Segundo o Corpo de Bombeiros, o novo incêndio não deixou feridos. Em entrevista à imprensa local, o prefeito do Rio, Eduardo Cavaliere, afirmou que tanto o Velódromo Municipal quanto o Museu Olímpico sofreram danos limitados. “Quero informar à população que o museu está praticamente preservado, e o Velódromo e o Museu Olímpico quase não foram impactados”, declarou o prefeito, acrescentando que apenas uma sala imersiva foi afetada.
Alagamento e queda de guerrilha
Em 2018, chuvas intensas danificaram parte do telhado do Velódromo. Os funcionários precisaram proteger a pista, feita de madeira siberiana — material que exige cuidados e refrigeração constante por ar-condicionado para manter as condições ideais para o ciclismo.

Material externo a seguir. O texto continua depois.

(** * Categorical meta-prompting: the quality model, the recursive
    meta-prompting monad, the task-to-prompt functor, the context comonad
    and the natural transformations between prompting strategies.

    Shallow embedding of
      - [meta_prompting_engine/categorical/quality.py]
      - [meta_prompting_engine/categorical/monad.py]
      - the [ContextStore] comonad of [tests/test_comonad_laws.py]
      - the prompt functors and the natural transformations of
        [tests/test_natural_transformation_laws.py]
      - the mock completion client and the oracles of [tests/categorical/].

    Conventions of the embedding.
      - A Python [float] is an exact rational ([Q]) and a float literal is
        the decimal it writes; rounding is not modelled.  Equalities between
        scores are therefore stated with [==].
      - A Python [int] is a [Z]; a [str] is a [string].  The built-ins
        [lower], [strip], [split], [len] and the regex class [\w] are
        modelled on ASCII characters, where they are Python's; a statement
        that depends on what they do to a text assumes [PyStr.is_ascii] of
        that text.
      - A [dict] with string keys is a [gmap string _]; a dictionary value of
        type [Any] is a [PyVal].
      - A function that may raise returns a [result]; code that calls the
        completion collaborator or reads the clock threads a [World]. *)

From Stdlib Require Import Ascii QArith Qminmax Qabs Lqa.
From stdpp Require Import base option list strings gmap pretty.

#[local] Set Warnings "-clear-no-such-hyp".

Local Open Scope string_scope.
Local Open Scope Z_scope.

(* ===================================================================== *)
(** * Python string built-ins *)
(* ===================================================================== *)

Module PyStr.

Definition is_space (c : ascii) : bool :=
  let n := nat_of_ascii c in
  ((9 <=? n)%nat && (n <=? 13)%nat) || ((28 <=? n)%nat && (n <=? 32)%nat).

Definition is_upper (c : ascii) : bool :=
  let n := nat_of_ascii c in (65 <=? n)%nat && (n <=? 90)%nat.

(** [\w] : letters, digits and the underscore. *)
Definition is_word (c : ascii) : bool :=
  let n := nat_of_ascii c in
  ((48 <=? n)%nat && (n <=? 57)%nat) || ((65 <=? n)%nat && (n <=? 90)%nat)
  || ((97 <=? n)%nat && (n <=? 122)%nat) || (n =? 95)%nat.

Definition lower_char (c : ascii) : ascii :=
  if is_upper c then ascii_of_nat (nat_of_ascii c + 32) else c.

(** [s.lower()] *)
Fixpoint lower (s : string) : string :=
  match s with
  | EmptyString => EmptyString
  | String c s' => String (lower_char c) (lower s')
  end.

(** [len(s)] *)
Definition len (s : string) : Z := Z.of_nat (String.length s).

Fixpoint lstrip (s : string) : string :=
  match s with
  | EmptyString => EmptyString
  | String c s' => if is_space c then lstrip s' else s
  end.

Definition rstrip (s : string) : string :=
  String.rev (lstrip (String.rev s)).

(** [s.strip()] *)
Definition strip (s : string) : string := rstrip (lstrip s).

(** [sub in s] *)
Fixpoint contains (sub s : string) : bool :=
  String.prefix sub s ||
  match s with
  | EmptyString => false
  | String _ s' => contains sub s'
  end.

(** [s.count(sub)] for a non-empty [sub]: occurrences are counted from the
    left and do not overlap; [skip] characters of the last match are still
    to be passed over. *)
Fixpoint count_from (sub s : string) (skip : nat) : Z :=
  match s with
  | EmptyString => 0
  | String _ s' =>
      match skip with
      | S k => count_from sub s' k
      | O => if String.prefix sub s
             then 1 + count_from sub s' (String.length sub - 1)
             else count_from sub s' 0
      end
  end.

Definition count (s sub : string) : Z := count_from sub s 0.

(** The pieces of [s] between the characters satisfying [sep]; there is
    always at least one piece, and pieces may be empty. *)
Fixpoint pieces (sep : ascii -> bool) (s : string) : list string :=
  match s with
  | EmptyString => [EmptyString]
  | String c s' =>
      if sep c then EmptyString :: pieces sep s'
      else match pieces sep s' with
           | h :: t => String c h :: t
           | [] => [String c EmptyString]
           end
  end.

Definition nonempty (s : string) : bool :=
  match s with EmptyString => false | _ => true end.

(** [s.split(d)] for a one-character delimiter. *)
Definition split_on (d : ascii) (s : string) : list string :=
  pieces (fun c => bool_decide (c = d)) s.

(** [s.split()] : runs of blanks separate, no empty word is produced. *)
Definition split (s : string) : list string :=
  List.filter nonempty (pieces is_space s).

(** [re.findall(r'\b\w+\b', s)] : the maximal runs of word characters. *)
Definition findall_words (s : string) : list string :=
  List.filter nonempty (pieces (fun c => negb (is_word c)) s).

(** [any(k in s for k in ks)] *)
Definition any_in (ks : list string) (s : string) : bool :=
  existsb (fun k => contains k s) ks.

Definition nl : string := String (ascii_of_nat 10) EmptyString.

(** [sep.join(l)] *)
Fixpoint join (sep : string) (l : list string) : string :=
  match l with
  | [] => EmptyString
  | [x] => x
  | x :: l' => x +:+ sep +:+ join sep l'
  end.

(** [s.split(sep)[0]] for a non-empty [sep]: the text before the first
    occurrence of [sep], all of [s] when there is none. *)
Fixpoint before (sep s : string) : string :=
  if String.prefix sep s then EmptyString
  else match s with
       | EmptyString => EmptyString
       | String c s' => String c (before sep s')
       end.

Em 2017, dois acidentes causados por balões atingiram o Velódromo, em julho e novembro. O primeiro incidente foi mais grave, destruindo parte significativa do teto e gerando um custo de R$ 199,4 mil para reparos. O segundo, de menor proporção, custou R$ 60 mil. Ambos os reparos foram financiados pela Aglo, vinculados ao Ministério do Esporte, e não ocorreram danos estruturais à arena.
Durante os Jogos Olímpicos do Rio-2016, a pista do Velódromo foi considerada a mais rápida do mundo, cenário de 35 recordes olímpicos, paralímpicos e mundiais entre agosto e setembro daquele ano.
Erguido especialmente para a Olimpíada, o Velódromo custou cerca de R$ 140 milhões e problemas com atrasos ocasionais nas obras, sendo ocorridos com seis meses de atraso, em 26 de junho de 2016. Por isso, foi o único equipamento olímpico sem evento-teste antes das competições.